▶ **Task brief**
Only lines containing "directory" are wanted from the data below. Copy those lines.

Collected data
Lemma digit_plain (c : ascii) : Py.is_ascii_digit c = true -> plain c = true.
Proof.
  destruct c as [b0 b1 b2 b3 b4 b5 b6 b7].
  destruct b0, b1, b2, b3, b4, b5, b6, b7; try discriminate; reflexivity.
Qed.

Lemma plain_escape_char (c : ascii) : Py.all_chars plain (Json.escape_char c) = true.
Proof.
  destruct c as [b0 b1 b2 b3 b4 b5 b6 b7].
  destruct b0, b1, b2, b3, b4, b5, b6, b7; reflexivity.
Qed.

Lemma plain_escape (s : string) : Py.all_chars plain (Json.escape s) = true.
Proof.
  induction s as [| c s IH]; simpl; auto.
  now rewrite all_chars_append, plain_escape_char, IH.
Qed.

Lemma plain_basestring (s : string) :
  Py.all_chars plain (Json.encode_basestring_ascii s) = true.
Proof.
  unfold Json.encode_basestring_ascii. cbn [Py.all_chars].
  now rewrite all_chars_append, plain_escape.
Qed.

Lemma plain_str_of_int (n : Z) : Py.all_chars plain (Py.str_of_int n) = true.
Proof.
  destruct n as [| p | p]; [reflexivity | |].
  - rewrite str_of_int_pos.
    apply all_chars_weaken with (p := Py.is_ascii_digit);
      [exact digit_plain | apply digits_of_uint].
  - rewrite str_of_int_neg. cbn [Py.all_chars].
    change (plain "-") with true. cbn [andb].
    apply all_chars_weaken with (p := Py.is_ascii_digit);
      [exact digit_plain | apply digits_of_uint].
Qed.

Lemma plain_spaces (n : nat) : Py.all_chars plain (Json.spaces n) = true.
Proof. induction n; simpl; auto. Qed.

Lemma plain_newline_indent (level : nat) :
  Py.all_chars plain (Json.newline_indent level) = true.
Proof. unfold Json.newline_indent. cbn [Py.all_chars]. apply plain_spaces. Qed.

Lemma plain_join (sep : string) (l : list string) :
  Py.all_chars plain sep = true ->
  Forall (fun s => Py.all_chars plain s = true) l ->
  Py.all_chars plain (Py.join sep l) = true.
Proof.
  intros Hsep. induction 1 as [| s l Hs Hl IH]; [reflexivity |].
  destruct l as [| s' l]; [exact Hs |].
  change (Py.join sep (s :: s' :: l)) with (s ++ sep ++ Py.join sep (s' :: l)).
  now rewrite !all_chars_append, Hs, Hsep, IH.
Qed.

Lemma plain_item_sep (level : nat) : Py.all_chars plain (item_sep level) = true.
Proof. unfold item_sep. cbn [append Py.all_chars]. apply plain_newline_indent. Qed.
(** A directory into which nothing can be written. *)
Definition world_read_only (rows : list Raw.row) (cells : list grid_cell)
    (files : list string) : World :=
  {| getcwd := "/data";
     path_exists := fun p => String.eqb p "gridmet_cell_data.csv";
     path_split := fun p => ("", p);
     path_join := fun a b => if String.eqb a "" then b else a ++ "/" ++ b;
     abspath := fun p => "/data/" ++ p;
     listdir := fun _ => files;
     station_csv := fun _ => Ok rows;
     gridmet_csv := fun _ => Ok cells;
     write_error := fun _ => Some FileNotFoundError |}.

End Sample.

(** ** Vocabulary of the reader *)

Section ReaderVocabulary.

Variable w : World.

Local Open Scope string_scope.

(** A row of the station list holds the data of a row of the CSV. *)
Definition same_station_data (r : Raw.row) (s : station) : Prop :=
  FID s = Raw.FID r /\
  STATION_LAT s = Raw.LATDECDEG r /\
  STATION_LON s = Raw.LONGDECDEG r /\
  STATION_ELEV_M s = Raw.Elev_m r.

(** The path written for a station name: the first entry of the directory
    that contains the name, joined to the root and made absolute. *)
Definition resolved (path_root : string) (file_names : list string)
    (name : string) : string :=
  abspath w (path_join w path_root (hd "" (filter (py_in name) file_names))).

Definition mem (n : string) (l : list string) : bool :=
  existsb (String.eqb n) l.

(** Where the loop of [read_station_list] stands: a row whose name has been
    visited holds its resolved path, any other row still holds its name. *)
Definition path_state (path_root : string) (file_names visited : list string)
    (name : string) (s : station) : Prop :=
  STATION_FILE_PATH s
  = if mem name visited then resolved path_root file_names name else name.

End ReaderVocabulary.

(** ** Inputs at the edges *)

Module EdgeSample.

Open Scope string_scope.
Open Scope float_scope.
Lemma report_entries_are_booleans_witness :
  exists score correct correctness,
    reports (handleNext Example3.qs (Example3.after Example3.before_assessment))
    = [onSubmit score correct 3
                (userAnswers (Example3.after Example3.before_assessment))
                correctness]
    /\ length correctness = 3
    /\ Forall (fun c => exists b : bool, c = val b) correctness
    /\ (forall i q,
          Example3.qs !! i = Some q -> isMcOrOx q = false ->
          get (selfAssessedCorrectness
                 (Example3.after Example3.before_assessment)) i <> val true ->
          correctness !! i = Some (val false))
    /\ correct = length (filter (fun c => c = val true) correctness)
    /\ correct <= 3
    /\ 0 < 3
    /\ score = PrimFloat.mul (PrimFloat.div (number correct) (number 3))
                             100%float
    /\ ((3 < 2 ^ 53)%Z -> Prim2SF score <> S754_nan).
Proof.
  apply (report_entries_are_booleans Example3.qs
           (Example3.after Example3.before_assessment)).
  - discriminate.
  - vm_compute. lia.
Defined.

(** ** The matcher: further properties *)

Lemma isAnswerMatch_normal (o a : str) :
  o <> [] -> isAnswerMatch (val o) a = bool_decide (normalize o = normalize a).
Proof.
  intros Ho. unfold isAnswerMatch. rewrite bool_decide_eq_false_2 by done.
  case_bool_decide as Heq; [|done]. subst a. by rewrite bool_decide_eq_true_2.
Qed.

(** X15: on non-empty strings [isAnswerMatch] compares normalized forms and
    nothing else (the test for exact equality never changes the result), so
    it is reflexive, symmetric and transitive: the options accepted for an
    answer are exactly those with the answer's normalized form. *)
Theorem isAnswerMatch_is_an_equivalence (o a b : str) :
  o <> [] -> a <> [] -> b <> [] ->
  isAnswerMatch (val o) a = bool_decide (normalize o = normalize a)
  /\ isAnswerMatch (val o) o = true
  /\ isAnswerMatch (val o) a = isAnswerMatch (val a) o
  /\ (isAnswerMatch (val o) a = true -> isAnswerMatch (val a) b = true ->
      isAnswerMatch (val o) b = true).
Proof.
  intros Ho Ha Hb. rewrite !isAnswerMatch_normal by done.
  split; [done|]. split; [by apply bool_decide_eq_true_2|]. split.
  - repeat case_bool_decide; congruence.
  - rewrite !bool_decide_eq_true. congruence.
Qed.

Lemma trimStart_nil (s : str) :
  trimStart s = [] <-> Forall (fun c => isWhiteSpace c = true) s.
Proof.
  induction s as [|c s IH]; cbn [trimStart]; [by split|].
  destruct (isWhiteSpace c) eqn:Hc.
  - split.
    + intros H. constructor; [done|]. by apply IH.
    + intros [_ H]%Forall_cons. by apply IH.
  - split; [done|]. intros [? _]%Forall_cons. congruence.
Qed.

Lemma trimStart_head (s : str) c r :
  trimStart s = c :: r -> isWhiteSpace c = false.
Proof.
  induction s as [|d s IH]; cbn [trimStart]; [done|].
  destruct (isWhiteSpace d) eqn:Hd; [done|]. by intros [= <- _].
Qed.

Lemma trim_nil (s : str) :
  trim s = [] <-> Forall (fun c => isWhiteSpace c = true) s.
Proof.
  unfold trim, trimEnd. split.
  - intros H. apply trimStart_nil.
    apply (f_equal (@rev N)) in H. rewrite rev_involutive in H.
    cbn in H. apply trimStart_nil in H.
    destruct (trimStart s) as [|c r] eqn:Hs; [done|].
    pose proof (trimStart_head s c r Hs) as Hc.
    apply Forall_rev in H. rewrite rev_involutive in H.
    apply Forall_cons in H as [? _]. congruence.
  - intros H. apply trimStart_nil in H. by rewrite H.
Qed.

▶ **Result**
(** A directory into which nothing can be written. *)
(** The path written for a station name: the first entry of the directory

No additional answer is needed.